Behavior and Musculoskeletal Effects of Chronic D-Galactose Treatment in Mice: Role of Heme Oxygenase-1

Chronic d-galactose (d-gal) treatment is a model to induce accelerated aging-like phenotypes in rodents. However, the sex differences in behavioral and musculoskeletal manifestations of this model are not well understood. Heme oxygenase-1 (HO-1) is a cytoprotective protein that may have anti-aging properties. The goal of this study was to better understand the sex differences in the behavioral and musculoskeletal effects of chronic d-gal treatment in C57BL/6J mice, as well as the role of HO-1 induction or inhibition.
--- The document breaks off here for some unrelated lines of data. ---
(** * Talos Principle hex decoder: decoder.py, history.py and models.py

    A shallow embedding of the detection / decoding / substitution engine
    and of the history store, with the properties of the specification
    stated and settled against it. *)

From Stdlib Require Import String Ascii.
From Stdlib Require Import Bool Arith NArith ZArith List Lia.
Import ListNotations.

Set Warnings "-register-all".

(** ** Python strings

    A Python [str] is a sequence of Unicode code points. *)

Definition char := N.
Definition pystr := list char.

Definition pystr_of (s : string) : pystr :=
  map N_of_ascii (list_ascii_of_string s).

Definition in_range (lo hi c : N) : bool := ((lo <=? c) && (c <=? hi))%N.

(** [[0-9A-Fa-f]] *)
Definition is_hex (c : char) : bool :=
  in_range 48 57 c || in_range 65 70 c || in_range 97 102 c.

(** The ASCII part of [str.isspace] / [\s]: TAB LF VT FF CR, FS GS RS US
    and SPACE. *)
Definition ascii_isspace (c : char) : bool :=
  in_range 9 13 c || in_range 28 31 c || (c =? 32)%N.

(** The ASCII part of [\w]: [[a-zA-Z0-9_]]. *)
Definition ascii_isword (c : char) : bool :=
  in_range 48 57 c || in_range 65 90 c || in_range 97 122 c || (c =? 95)%N.

(** The classification of the code points above U+007F comes from the
    interpreter's Unicode database, which is not part of the program: it
    is an interface the development is parametric in. *)
Class UnicodeDB := {
  uni_isspace : char -> bool;
  uni_isalnum : char -> bool
}.

(** A database that knows no whitespace and no letters outside ASCII. It
    classifies every ASCII text the way the interpreter does. *)
Definition ascii_db : UnicodeDB :=
  {| uni_isspace := fun _ => false; uni_isalnum := fun _ => false |}.

Section Classes.
Context {U : UnicodeDB}.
Eight-week-old male and female mice received daily saline or d-gal injections (500 mg/kg, s.c.) for 12 weeks. After this time, mice in the d-gal group were randomized into three groups (n = 6/group/sex): d-gal, d-gal + cobalt protoporphyrin (CoPP) (5 mg/kg, s.c. weekly), and d-gal + zinc deutroporphyrin bisglycol (ZnBG) (42 mg/kg, i.p. triweekly) for a period of 4 weeks. Open-field, novel-object recognition, Barnes maze, grip strength, micro-computed tomography (µ-CT), histology, and protein analysis were performed. Chronic d-gal treatment resulted in a sexual dimorphic response, with female mice being more prone to develop deficits in both short- and long-term spatial memory as well as in non-spatial memory. Male mice exhibited deficits only in long-term spatial memory when treated chronically with d-gal. Inhibition of HO-1 was protective in both females and males. Chronic d-gal treatment did not accelerate the development of osteoporosis or sarcopenia in either males or females. Our results demonstrate a sexual dimorphic response to the chronic effects of d-gal treatment on aging, with greater effects in females than in males, which is dependent on HO-1.